◆ WORK INSTRUCTION:
Start at the line with "Hor. f_equal. lia." in the records below, stop at the line with "- intros i Hi.", and return every line in that span exactly, the two end lines included.

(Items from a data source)

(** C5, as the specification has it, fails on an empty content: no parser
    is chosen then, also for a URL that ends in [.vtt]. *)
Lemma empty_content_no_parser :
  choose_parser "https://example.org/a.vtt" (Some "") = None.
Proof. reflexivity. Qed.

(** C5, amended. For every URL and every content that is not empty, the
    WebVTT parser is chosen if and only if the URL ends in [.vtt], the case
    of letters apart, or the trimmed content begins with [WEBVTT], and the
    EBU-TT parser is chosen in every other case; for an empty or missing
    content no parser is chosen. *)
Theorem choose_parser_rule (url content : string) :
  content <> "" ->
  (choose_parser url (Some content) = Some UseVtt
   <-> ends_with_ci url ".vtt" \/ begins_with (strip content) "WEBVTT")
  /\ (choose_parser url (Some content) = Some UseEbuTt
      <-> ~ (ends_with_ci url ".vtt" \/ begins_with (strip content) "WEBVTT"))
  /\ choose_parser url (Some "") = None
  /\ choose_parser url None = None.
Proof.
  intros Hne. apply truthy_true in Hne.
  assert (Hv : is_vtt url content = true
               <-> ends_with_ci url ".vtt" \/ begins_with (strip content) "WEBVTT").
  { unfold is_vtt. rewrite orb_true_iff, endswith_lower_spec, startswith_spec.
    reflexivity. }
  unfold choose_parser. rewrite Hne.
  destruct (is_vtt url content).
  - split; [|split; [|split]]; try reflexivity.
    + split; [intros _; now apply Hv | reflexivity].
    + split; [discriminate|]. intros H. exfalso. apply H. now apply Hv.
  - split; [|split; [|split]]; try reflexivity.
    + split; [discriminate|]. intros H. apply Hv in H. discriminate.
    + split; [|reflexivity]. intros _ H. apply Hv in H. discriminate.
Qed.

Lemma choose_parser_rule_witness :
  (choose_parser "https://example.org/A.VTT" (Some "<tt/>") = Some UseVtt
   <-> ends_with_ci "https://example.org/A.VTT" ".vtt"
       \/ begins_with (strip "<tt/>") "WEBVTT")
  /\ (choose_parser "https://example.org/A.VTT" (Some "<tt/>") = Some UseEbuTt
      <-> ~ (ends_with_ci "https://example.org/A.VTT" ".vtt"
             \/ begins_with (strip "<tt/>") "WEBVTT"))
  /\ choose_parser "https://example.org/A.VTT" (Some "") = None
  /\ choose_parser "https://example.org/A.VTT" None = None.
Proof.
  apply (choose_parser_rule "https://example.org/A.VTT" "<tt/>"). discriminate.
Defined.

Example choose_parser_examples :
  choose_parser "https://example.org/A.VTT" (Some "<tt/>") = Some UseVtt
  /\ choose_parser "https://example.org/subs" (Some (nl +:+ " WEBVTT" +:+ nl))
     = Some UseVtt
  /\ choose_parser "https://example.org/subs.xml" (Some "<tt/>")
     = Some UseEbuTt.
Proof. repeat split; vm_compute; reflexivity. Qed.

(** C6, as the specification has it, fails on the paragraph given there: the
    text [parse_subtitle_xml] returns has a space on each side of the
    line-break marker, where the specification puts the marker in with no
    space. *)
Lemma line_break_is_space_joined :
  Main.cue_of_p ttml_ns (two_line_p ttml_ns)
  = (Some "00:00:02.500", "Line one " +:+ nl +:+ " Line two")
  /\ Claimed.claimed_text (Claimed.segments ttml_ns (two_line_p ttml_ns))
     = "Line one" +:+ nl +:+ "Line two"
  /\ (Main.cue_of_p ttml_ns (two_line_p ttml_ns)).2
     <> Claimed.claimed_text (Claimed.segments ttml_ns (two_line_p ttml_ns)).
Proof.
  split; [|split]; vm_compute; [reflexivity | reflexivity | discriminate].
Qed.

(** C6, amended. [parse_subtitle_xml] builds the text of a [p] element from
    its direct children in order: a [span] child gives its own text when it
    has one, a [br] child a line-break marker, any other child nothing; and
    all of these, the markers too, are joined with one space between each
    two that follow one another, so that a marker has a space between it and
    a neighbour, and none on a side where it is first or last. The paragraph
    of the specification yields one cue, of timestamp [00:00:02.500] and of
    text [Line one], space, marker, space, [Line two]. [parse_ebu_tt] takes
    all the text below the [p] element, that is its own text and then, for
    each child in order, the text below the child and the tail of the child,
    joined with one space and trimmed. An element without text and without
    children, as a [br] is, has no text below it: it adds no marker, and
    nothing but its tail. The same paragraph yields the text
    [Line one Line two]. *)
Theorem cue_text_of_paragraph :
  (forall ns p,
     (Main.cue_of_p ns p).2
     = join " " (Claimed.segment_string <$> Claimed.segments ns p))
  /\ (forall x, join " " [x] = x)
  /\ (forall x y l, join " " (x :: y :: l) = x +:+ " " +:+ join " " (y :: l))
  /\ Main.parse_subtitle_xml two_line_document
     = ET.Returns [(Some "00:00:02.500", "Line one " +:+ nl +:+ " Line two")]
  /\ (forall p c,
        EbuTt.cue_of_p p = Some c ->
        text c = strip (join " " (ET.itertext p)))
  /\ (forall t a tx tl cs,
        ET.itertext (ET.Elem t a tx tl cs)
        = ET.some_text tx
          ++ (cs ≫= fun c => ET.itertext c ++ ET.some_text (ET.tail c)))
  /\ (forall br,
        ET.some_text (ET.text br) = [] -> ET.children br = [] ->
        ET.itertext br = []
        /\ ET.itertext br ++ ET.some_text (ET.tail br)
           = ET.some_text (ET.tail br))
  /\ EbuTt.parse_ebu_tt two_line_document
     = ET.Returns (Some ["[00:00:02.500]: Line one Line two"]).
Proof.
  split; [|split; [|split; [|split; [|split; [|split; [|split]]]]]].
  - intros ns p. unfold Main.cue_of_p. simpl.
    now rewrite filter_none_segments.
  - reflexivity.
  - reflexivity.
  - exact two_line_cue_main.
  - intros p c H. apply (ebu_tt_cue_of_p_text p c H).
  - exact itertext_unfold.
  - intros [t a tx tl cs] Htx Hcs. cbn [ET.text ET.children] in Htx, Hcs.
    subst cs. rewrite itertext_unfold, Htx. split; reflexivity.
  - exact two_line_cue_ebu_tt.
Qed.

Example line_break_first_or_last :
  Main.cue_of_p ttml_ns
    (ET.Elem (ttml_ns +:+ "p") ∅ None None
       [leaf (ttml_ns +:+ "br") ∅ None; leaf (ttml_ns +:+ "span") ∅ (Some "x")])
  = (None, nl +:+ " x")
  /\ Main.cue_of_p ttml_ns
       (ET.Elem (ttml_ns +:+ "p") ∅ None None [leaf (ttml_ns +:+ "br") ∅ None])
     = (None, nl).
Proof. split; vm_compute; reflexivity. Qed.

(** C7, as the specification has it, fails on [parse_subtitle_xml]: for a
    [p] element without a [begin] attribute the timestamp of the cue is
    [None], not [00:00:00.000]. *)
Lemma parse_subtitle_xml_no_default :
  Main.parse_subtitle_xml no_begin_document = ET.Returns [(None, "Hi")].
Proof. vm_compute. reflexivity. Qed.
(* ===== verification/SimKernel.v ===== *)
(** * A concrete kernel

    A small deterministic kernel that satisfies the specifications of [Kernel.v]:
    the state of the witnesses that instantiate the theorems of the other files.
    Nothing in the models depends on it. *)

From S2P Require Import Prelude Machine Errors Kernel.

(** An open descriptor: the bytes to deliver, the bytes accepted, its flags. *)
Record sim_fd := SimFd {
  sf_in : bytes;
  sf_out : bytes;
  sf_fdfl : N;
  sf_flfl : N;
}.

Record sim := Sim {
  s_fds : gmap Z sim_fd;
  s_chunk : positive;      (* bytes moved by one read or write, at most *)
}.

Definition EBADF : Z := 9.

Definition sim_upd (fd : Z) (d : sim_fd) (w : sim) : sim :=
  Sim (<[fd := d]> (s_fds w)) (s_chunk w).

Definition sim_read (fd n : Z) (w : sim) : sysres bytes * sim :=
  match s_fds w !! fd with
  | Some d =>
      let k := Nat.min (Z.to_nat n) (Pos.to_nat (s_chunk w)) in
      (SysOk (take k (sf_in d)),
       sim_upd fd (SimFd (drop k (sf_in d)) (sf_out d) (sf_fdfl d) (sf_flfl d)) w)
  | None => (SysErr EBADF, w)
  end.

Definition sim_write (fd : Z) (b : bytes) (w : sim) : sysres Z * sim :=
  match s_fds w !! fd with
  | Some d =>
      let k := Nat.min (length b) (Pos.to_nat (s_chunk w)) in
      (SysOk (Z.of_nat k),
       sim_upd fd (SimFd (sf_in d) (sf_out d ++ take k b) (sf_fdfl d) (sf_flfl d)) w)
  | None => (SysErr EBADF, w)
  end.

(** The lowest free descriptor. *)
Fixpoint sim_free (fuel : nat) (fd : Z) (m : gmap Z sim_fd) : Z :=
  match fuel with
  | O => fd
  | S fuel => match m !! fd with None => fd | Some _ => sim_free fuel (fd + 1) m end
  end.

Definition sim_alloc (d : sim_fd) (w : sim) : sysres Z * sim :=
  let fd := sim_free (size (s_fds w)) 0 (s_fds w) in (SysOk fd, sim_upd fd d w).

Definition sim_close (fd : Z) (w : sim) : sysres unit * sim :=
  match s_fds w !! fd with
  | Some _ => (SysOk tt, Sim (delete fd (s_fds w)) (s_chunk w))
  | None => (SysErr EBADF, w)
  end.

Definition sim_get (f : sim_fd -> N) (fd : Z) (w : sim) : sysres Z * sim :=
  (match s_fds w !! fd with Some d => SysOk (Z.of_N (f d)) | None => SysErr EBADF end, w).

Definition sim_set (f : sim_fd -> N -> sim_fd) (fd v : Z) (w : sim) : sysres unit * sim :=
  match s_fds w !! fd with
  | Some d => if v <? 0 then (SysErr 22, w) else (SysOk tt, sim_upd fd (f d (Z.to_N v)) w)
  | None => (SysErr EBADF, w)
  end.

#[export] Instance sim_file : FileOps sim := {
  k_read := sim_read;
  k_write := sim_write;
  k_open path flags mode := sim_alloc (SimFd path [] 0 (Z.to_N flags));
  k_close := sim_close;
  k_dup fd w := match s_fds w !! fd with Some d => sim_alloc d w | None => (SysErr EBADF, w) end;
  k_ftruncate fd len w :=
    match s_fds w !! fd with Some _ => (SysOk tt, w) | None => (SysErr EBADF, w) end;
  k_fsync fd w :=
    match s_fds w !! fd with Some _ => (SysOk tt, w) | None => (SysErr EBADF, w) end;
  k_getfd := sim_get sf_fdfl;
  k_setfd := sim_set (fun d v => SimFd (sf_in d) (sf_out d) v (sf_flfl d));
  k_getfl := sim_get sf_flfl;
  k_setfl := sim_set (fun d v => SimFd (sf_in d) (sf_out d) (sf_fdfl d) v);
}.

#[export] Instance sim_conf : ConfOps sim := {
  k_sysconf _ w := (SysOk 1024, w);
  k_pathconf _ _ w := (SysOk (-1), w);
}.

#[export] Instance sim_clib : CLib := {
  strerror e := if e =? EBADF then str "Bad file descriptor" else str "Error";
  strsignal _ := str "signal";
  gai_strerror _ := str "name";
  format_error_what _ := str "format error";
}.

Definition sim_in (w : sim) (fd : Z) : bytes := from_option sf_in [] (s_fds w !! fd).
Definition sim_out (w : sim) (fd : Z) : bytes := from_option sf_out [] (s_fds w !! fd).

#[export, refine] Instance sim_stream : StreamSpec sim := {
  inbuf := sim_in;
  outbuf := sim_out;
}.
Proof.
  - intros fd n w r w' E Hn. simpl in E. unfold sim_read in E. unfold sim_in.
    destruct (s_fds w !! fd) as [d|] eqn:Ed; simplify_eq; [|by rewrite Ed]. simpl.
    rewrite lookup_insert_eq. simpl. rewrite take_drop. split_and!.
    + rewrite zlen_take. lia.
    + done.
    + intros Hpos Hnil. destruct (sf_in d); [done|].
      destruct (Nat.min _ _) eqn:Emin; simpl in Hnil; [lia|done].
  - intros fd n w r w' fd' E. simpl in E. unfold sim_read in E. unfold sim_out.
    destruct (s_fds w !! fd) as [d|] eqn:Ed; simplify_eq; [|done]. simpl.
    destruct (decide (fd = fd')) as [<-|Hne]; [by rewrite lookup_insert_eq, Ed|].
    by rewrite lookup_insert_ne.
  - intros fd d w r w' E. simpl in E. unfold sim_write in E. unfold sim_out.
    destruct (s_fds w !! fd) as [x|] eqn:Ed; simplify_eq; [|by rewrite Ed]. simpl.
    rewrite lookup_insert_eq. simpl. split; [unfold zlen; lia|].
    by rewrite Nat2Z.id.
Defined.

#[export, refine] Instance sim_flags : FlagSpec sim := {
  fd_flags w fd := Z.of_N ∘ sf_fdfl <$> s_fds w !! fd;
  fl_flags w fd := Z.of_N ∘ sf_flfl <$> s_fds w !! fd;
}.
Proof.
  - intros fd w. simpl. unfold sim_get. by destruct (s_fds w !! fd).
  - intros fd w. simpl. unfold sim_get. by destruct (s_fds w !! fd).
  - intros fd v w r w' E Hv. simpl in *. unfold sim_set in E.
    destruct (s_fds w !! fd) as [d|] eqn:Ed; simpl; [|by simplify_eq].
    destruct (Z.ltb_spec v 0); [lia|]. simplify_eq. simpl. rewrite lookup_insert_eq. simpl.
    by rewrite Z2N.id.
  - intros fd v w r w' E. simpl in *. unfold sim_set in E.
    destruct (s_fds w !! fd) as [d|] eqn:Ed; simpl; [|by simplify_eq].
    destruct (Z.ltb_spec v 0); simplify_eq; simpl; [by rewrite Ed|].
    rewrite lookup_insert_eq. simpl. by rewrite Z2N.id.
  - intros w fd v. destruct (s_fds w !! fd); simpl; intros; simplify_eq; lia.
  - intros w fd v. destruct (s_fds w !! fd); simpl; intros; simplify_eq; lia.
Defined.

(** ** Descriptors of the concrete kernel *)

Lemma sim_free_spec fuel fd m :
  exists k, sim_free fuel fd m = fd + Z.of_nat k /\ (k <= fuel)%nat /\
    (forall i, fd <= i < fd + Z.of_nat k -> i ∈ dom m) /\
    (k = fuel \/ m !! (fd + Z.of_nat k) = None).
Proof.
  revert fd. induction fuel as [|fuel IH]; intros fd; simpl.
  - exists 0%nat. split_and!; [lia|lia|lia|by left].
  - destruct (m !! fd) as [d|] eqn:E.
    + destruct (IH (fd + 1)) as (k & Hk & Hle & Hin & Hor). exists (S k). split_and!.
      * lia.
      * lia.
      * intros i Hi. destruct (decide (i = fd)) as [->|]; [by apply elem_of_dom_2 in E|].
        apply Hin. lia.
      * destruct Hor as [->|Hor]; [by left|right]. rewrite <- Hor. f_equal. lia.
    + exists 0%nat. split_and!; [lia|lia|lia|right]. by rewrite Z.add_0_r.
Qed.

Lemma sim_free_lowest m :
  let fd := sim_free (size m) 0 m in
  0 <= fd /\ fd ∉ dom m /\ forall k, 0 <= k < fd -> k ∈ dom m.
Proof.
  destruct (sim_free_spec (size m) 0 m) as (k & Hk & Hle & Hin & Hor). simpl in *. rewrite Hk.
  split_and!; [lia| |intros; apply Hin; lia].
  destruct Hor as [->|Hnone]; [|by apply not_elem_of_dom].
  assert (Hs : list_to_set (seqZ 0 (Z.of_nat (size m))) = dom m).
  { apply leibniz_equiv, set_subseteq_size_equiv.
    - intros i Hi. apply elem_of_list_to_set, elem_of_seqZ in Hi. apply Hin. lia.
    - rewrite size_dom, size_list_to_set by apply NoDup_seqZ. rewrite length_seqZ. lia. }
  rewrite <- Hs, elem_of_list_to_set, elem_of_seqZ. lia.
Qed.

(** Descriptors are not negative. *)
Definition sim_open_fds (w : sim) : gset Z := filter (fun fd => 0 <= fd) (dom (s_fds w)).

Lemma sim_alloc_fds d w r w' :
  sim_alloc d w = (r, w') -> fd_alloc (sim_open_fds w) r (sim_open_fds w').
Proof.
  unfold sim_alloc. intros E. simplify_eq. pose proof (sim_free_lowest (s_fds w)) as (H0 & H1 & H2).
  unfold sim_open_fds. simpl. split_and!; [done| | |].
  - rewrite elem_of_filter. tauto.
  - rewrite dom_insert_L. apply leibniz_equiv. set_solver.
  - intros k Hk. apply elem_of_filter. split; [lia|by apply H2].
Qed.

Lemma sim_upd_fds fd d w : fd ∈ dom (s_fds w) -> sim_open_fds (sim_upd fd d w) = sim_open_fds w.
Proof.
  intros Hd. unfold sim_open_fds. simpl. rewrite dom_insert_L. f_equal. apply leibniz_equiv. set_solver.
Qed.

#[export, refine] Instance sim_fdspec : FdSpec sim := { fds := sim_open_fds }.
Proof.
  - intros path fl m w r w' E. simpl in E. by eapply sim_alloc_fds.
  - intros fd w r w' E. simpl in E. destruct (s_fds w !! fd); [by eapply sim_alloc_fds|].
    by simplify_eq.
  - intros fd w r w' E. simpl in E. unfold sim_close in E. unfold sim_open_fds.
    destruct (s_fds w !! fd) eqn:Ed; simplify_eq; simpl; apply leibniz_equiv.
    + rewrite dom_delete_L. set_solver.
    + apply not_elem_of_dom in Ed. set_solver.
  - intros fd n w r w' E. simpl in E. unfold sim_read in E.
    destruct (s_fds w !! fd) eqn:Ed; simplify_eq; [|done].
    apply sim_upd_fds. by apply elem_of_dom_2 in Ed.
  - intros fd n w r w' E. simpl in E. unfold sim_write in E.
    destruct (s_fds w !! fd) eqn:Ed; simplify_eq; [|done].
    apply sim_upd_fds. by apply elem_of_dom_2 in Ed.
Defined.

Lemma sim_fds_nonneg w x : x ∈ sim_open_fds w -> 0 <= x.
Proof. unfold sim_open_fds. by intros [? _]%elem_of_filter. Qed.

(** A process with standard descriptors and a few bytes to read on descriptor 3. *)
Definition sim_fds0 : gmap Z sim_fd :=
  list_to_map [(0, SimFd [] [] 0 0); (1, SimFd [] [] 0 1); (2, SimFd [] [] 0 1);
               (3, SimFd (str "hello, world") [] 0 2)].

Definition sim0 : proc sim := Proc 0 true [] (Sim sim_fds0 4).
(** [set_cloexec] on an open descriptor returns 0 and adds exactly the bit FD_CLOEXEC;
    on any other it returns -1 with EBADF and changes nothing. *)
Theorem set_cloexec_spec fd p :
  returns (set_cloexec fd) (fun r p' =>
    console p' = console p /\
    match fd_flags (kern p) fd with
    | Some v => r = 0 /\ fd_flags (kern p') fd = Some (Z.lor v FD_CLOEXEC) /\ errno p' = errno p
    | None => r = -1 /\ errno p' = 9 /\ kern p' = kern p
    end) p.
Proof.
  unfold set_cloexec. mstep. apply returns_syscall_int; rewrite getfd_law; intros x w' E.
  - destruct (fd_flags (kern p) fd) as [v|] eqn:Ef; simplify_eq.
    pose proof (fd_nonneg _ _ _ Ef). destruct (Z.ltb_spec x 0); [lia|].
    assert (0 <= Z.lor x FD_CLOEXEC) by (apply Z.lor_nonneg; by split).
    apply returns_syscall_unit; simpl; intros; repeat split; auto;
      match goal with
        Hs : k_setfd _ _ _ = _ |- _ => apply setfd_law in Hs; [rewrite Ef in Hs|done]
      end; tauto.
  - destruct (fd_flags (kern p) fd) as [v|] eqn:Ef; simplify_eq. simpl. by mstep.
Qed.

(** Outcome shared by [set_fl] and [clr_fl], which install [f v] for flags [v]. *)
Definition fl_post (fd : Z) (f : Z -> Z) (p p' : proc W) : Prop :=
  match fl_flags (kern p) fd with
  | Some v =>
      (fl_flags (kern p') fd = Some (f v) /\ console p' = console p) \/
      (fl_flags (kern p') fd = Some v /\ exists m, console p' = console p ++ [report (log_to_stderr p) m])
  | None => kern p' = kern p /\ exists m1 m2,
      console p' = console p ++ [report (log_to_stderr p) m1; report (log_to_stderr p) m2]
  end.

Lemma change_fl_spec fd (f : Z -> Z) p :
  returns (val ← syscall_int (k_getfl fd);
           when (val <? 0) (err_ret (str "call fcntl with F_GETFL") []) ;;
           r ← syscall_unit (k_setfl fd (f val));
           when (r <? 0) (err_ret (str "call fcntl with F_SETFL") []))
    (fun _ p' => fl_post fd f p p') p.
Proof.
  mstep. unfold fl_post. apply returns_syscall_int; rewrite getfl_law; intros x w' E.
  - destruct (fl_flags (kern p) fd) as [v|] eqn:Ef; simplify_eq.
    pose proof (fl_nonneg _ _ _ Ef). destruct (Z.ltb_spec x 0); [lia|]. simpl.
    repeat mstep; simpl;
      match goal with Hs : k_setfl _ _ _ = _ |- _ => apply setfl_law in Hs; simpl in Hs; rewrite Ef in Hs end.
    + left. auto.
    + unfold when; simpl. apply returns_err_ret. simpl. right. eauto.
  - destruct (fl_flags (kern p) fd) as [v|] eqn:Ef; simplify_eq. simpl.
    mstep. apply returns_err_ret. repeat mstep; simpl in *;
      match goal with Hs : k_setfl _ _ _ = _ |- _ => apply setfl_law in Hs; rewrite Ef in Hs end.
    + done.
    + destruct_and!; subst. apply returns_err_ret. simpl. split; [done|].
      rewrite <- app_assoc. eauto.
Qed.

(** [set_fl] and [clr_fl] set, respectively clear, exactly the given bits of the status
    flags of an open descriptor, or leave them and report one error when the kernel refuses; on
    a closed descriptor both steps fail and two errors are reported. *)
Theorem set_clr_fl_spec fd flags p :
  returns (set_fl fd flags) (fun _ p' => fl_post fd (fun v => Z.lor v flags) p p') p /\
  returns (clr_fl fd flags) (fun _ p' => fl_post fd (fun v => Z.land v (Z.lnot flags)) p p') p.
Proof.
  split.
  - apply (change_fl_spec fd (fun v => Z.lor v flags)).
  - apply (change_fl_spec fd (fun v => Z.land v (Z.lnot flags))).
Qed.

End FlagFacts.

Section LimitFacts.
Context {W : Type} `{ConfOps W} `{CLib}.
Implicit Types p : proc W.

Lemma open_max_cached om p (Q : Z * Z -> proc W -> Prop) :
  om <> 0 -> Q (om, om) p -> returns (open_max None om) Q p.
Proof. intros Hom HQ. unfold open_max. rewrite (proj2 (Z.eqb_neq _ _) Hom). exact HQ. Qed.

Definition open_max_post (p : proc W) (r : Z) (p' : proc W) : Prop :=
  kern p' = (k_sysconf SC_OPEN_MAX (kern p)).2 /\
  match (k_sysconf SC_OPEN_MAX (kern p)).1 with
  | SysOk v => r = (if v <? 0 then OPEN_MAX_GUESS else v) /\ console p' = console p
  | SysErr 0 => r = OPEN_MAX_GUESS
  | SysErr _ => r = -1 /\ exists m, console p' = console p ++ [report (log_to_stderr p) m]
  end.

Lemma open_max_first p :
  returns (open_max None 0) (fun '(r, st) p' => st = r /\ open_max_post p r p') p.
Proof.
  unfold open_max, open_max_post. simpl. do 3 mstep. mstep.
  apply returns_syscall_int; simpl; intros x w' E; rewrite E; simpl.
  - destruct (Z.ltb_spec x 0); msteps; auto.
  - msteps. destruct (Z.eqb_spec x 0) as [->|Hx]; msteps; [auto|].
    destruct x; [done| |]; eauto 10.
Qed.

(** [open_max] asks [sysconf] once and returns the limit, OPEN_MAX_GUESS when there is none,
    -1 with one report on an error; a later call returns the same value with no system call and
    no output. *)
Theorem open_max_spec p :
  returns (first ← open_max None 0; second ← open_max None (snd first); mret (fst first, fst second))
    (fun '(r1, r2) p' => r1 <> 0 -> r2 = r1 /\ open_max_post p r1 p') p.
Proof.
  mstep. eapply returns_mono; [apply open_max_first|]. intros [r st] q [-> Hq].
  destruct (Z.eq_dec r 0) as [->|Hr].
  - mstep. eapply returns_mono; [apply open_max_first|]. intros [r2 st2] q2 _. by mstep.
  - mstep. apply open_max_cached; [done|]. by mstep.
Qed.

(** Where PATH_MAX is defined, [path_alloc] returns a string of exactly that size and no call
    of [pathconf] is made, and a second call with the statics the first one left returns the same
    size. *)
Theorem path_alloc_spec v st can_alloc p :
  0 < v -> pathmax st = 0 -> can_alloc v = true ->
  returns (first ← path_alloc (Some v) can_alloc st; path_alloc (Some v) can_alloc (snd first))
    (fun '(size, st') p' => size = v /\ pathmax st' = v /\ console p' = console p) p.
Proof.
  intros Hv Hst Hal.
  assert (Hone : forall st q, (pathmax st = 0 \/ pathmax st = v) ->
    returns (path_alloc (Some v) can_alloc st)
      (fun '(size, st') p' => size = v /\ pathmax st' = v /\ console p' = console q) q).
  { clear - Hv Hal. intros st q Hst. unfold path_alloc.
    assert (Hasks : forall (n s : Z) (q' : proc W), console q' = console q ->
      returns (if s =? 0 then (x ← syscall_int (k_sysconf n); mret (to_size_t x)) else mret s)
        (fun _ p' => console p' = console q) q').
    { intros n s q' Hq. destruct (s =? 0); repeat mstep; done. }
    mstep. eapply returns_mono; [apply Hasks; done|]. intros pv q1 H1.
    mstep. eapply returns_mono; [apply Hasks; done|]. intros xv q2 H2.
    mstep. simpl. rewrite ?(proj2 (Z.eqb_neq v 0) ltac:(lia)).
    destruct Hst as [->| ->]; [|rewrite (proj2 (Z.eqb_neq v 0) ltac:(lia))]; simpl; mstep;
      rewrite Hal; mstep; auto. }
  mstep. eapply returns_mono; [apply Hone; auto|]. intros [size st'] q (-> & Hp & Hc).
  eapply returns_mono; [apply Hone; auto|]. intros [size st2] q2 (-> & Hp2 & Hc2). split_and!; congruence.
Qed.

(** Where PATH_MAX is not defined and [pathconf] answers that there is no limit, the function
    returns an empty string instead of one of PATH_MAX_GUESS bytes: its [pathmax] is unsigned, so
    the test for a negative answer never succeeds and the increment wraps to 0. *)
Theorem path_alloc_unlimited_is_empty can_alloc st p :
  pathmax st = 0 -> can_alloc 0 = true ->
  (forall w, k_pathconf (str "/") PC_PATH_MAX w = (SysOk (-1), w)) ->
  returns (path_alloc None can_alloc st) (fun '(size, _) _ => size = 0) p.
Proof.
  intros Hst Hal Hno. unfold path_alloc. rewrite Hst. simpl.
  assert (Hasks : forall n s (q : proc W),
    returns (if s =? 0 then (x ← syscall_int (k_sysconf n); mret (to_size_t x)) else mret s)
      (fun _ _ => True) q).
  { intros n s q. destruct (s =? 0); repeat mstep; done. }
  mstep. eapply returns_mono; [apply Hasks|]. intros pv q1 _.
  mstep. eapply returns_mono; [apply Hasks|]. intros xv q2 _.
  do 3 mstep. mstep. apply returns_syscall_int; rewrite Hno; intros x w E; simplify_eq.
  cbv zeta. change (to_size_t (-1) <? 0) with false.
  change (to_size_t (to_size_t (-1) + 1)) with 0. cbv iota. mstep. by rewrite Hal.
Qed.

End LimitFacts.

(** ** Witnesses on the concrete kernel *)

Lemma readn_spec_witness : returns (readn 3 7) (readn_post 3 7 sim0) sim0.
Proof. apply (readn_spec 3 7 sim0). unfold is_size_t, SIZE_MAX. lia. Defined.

◆ OUTPUT OF THE TASK:
      * destruct Hor as [->|Hor]; [by left|right]. rewrite <- Hor. f_equal. lia.
    + exists 0%nat. split_and!; [lia|lia|lia|right]. by rewrite Z.add_0_r.
Qed.

Lemma sim_free_lowest m :
  let fd := sim_free (size m) 0 m in
  0 <= fd /\ fd ∉ dom m /\ forall k, 0 <= k < fd -> k ∈ dom m.
Proof.
  destruct (sim_free_spec (size m) 0 m) as (k & Hk & Hle & Hin & Hor). simpl in *. rewrite Hk.
  split_and!; [lia| |intros; apply Hin; lia].
  destruct Hor as [->|Hnone]; [|by apply not_elem_of_dom].
  assert (Hs : list_to_set (seqZ 0 (Z.of_nat (size m))) = dom m).
  { apply leibniz_equiv, set_subseteq_size_equiv.
    - intros i Hi. apply elem_of_list_to_set, elem_of_seqZ in Hi. apply Hin. lia.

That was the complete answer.